_Stored data entries_:
####################

(** [r'^ocid1\.onstopic\.[^.]+\.[^.]+\.[^.]+$'] *)
Definition TOPIC_OCID_PATTERN : Re.pattern :=
  Re.At_beginning :: Re.lits "ocid1.onstopic." ++ ocid_tail.

(** [r'^[a-z0-9]{2}-[a-z0-9]+-\d{1}$'] *)
Definition REGION_PATTERN : Re.pattern :=
  [Re.At_beginning; Re.Repeat 2 (Some 2) lower_alnum; Re.Char (Re.Lit "-");
   Re.Repeat 1 None lower_alnum; Re.Char (Re.Lit "-");
   Re.Repeat 1 (Some 1) Re.Digit; Re.At_end].

Definition REGION_MAPPING : gmap string string :=
  <["iad" := "us-ashburn-1"]> (<["phx" := "us-phoenix-1"]> ∅).

(** ** Utility functions *)

Definition is_valid_ocid (ocid : string) (pattern : Re.pattern) : bool :=
  Re.matches pattern ocid.

(** [None] is Python's [None], the result of [dict.get] on a missing key. *)
Definition normalize_region (region : string) : option string :=
  if Re.matches REGION_PATTERN region then Some region
  else REGION_MAPPING !! region.

(** [s.split(sep)] for a one-character separator. *)
Fixpoint split (sep : ascii) (s : string) : list string :=
  match s with
  | EmptyString => [EmptyString]
  | String c s' =>
      if Re.ascii_eqb c sep then EmptyString :: split sep s'
      else match split sep s' with
           | x :: xs => String c x :: xs
           | [] => [String c EmptyString]
           end
  end.


(** ** Vendor data, as far as the script reads it *)

Record drpg := {
  drpg_id : string;
  drpg_display_name : string;
  drpg_role : string;
  drpg_lifecycle_state : string;
  drpg_peer_id : option string;       (* [None] when the SDK model has no peer *)
  drpg_peer_region : option string;
}.

Record plan := {
  plan_id : string;
  plan_display_name : string;
  plan_type : string;
  plan_lifecycle_state : string;
}.

Record execution := {
  execution_id : string;
  execution_lifecycle_state : string;
}.

(** [class DrPlanType(Enum)] *)
Inductive DrPlanType := SWITCHOVER | FAILOVER | START_DRILL | STOP_DRILL.

Definition DrPlanType_value (t : DrPlanType) : string :=
  match t with
  | SWITCHOVER => "SWITCHOVER"
  | FAILOVER => "FAILOVER"
  | START_DRILL => "START_DRILL"
  | STOP_DRILL => "STOP_DRILL"
  end.

Definition DrPlanType_members : list DrPlanType :=
  [SWITCHOVER; FAILOVER; START_DRILL; STOP_DRILL].

(** [DrPlanType(value)]: lookup by value, [None] where Python raises
    [ValueError]. *)
Definition DrPlanType_lookup (value : string) : option DrPlanType :=
  find (fun t => String.eqb (DrPlanType_value t) value) DrPlanType_members.

Definition DrPlanType_eqb (a b : DrPlanType) : bool :=
  String.eqb (DrPlanType_value a) (DrPlanType_value b).

(** The four [*PrecheckExecutionOptionDetails] models. *)
Inductive precheck_options :=
| SwitchoverPrecheckExecutionOptionDetails
| FailoverPrecheckExecutionOptionDetails
| StartDrillPrecheckExecutionOptionDetails
| StopDrillPrecheckExecutionOptionDetails.

(** ** Exceptions and outcomes *)

(** [ServiceError] carries [e.message]; every exception has its [str(e)]. *)
Inductive exn :=
| ServiceError (message : string) (text : string)
| OtherError (cls : string) (text : string).

Definition exn_str (e : exn) : string :=
  match e with ServiceError _ t => t | OtherError _ t => t end.

Definition TypeError := OtherError "TypeError".
Definition ValueError := OtherError "ValueError".
Definition IndexError := OtherError "IndexError".
Definition AttributeError := OtherError "AttributeError".
Definition FileNotFoundError := OtherError "FileNotFoundError".

(** How a call ends: a value, an exception of class [Exception], or the
    [SystemExit] of [sys.exit], which [except Exception] does not catch. *)
Inductive outcome (A : Type) :=
| Ret (a : A)
| Raise (e : exn)
| Exit (code : Z).
Arguments Ret {A} a.
Arguments Raise {A} e.
Arguments Exit {A} code.

(** Exit status of the interpreter for the outcome of the main function. *)
Definition exit_status {A} (o : outcome A) : Z :=
  match o with Ret _ => 0 | Raise _ => 1 | Exit c => c end.

(** ** The world *)

Inductive level := INFO | WARNING | ERROR.

Inductive waitable := WExecution (e : execution) | WDrpg (d : drpg).

(** What the run does to its surroundings.  Vendor calls are recorded with
    the client's configuration text, their arguments and their answer. *)
Inductive event :=
| EvLog (lvl : level) (msg : string)
| EvSigner (r : option exn)
| EvGetDrpg (cfg : string) (id : option string) (r : exn + drpg)
| EvListPlans (cfg : string) (id : string) (lifecycle : option string)
    (r : exn + list plan)
| EvCreateExecution (cfg : string) (plan : string) (opts : precheck_options)
    (r : exn + execution)
| EvGetExecution (cfg : string) (id : string) (r : exn + execution)
| EvWaitUntil (cfg : string) (on : waitable) (property state : string)
    (r : option exn)
| EvPublish (cfg : string) (topic body title : string) (r : option exn).

(** - [now]: logical time, advanced by every clock read, log record and
      vendor call;
    - [files]: the files of [base_dir] (region files), path to text;
    - [logs]: the files of [base_dir/logs], kept apart from [files];
    - [err_handler]: the file the ERROR-only handler of the logger writes to;
    - [trace]: the events so far, most recent first. *)
Record world := {
  now : nat;
  files : gmap string string;
  logs : gmap string string;
  err_handler : option string;
  trace : list event;
}.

####################

_Work to complete_: Repeat each line of the data exactly as it appears above.

_Answer to the problem_:
(** [r'^ocid1\.onstopic\.[^.]+\.[^.]+\.[^.]+$'] *)
Definition TOPIC_OCID_PATTERN : Re.pattern :=
  Re.At_beginning :: Re.lits "ocid1.onstopic." ++ ocid_tail.

(** [r'^[a-z0-9]{2}-[a-z0-9]+-\d{1}$'] *)
Definition REGION_PATTERN : Re.pattern :=
  [Re.At_beginning; Re.Repeat 2 (Some 2) lower_alnum; Re.Char (Re.Lit "-");
   Re.Repeat 1 None lower_alnum; Re.Char (Re.Lit "-");
   Re.Repeat 1 (Some 1) Re.Digit; Re.At_end].

Definition REGION_MAPPING : gmap string string :=
  <["iad" := "us-ashburn-1"]> (<["phx" := "us-phoenix-1"]> ∅).

(** ** Utility functions *)

Definition is_valid_ocid (ocid : string) (pattern : Re.pattern) : bool :=
  Re.matches pattern ocid.

(** [None] is Python's [None], the result of [dict.get] on a missing key. *)
Definition normalize_region (region : string) : option string :=
  if Re.matches REGION_PATTERN region then Some region
  else REGION_MAPPING !! region.

(** [s.split(sep)] for a one-character separator. *)
Fixpoint split (sep : ascii) (s : string) : list string :=
  match s with
  | EmptyString => [EmptyString]
  | String c s' =>
      if Re.ascii_eqb c sep then EmptyString :: split sep s'
      else match split sep s' with
           | x :: xs => String c x :: xs
           | [] => [String c EmptyString]
           end
  end.


(** ** Vendor data, as far as the script reads it *)

Record drpg := {
  drpg_id : string;
  drpg_display_name : string;
  drpg_role : string;
  drpg_lifecycle_state : string;
  drpg_peer_id : option string;       (* [None] when the SDK model has no peer *)
  drpg_peer_region : option string;
}.

Record plan := {
  plan_id : string;
  plan_display_name : string;
  plan_type : string;
  plan_lifecycle_state : string;
}.

Record execution := {
  execution_id : string;
  execution_lifecycle_state : string;
}.

(** [class DrPlanType(Enum)] *)
Inductive DrPlanType := SWITCHOVER | FAILOVER | START_DRILL | STOP_DRILL.

Definition DrPlanType_value (t : DrPlanType) : string :=
  match t with
  | SWITCHOVER => "SWITCHOVER"
  | FAILOVER => "FAILOVER"
  | START_DRILL => "START_DRILL"
  | STOP_DRILL => "STOP_DRILL"
  end.

Definition DrPlanType_members : list DrPlanType :=
  [SWITCHOVER; FAILOVER; START_DRILL; STOP_DRILL].

(** [DrPlanType(value)]: lookup by value, [None] where Python raises
    [ValueError]. *)
Definition DrPlanType_lookup (value : string) : option DrPlanType :=
  find (fun t => String.eqb (DrPlanType_value t) value) DrPlanType_members.

Definition DrPlanType_eqb (a b : DrPlanType) : bool :=
  String.eqb (DrPlanType_value a) (DrPlanType_value b).

(** The four [*PrecheckExecutionOptionDetails] models. *)
Inductive precheck_options :=
| SwitchoverPrecheckExecutionOptionDetails
| FailoverPrecheckExecutionOptionDetails
| StartDrillPrecheckExecutionOptionDetails
| StopDrillPrecheckExecutionOptionDetails.

(** ** Exceptions and outcomes *)

(** [ServiceError] carries [e.message]; every exception has its [str(e)]. *)
Inductive exn :=
| ServiceError (message : string) (text : string)
| OtherError (cls : string) (text : string).

Definition exn_str (e : exn) : string :=
  match e with ServiceError _ t => t | OtherError _ t => t end.

Definition TypeError := OtherError "TypeError".
Definition ValueError := OtherError "ValueError".
Definition IndexError := OtherError "IndexError".
Definition AttributeError := OtherError "AttributeError".
Definition FileNotFoundError := OtherError "FileNotFoundError".

(** How a call ends: a value, an exception of class [Exception], or the
    [SystemExit] of [sys.exit], which [except Exception] does not catch. *)
Inductive outcome (A : Type) :=
| Ret (a : A)
| Raise (e : exn)
| Exit (code : Z).
Arguments Ret {A} a.
Arguments Raise {A} e.
Arguments Exit {A} code.

(** Exit status of the interpreter for the outcome of the main function. *)
Definition exit_status {A} (o : outcome A) : Z :=
  match o with Ret _ => 0 | Raise _ => 1 | Exit c => c end.

(** ** The world *)

Inductive level := INFO | WARNING | ERROR.

Inductive waitable := WExecution (e : execution) | WDrpg (d : drpg).

(** What the run does to its surroundings.  Vendor calls are recorded with
    the client's configuration text, their arguments and their answer. *)
Inductive event :=
| EvLog (lvl : level) (msg : string)
| EvSigner (r : option exn)
| EvGetDrpg (cfg : string) (id : option string) (r : exn + drpg)
| EvListPlans (cfg : string) (id : string) (lifecycle : option string)
    (r : exn + list plan)
| EvCreateExecution (cfg : string) (plan : string) (opts : precheck_options)
    (r : exn + execution)
| EvGetExecution (cfg : string) (id : string) (r : exn + execution)
| EvWaitUntil (cfg : string) (on : waitable) (property state : string)
    (r : option exn)
| EvPublish (cfg : string) (topic body title : string) (r : option exn).

(** - [now]: logical time, advanced by every clock read, log record and
      vendor call;
    - [files]: the files of [base_dir] (region files), path to text;
    - [logs]: the files of [base_dir/logs], kept apart from [files];
    - [err_handler]: the file the ERROR-only handler of the logger writes to;
    - [trace]: the events so far, most recent first. *)
Record world := {
  now : nat;
  files : gmap string string;
  logs : gmap string string;
  err_handler : option string;
  trace : list event;
}.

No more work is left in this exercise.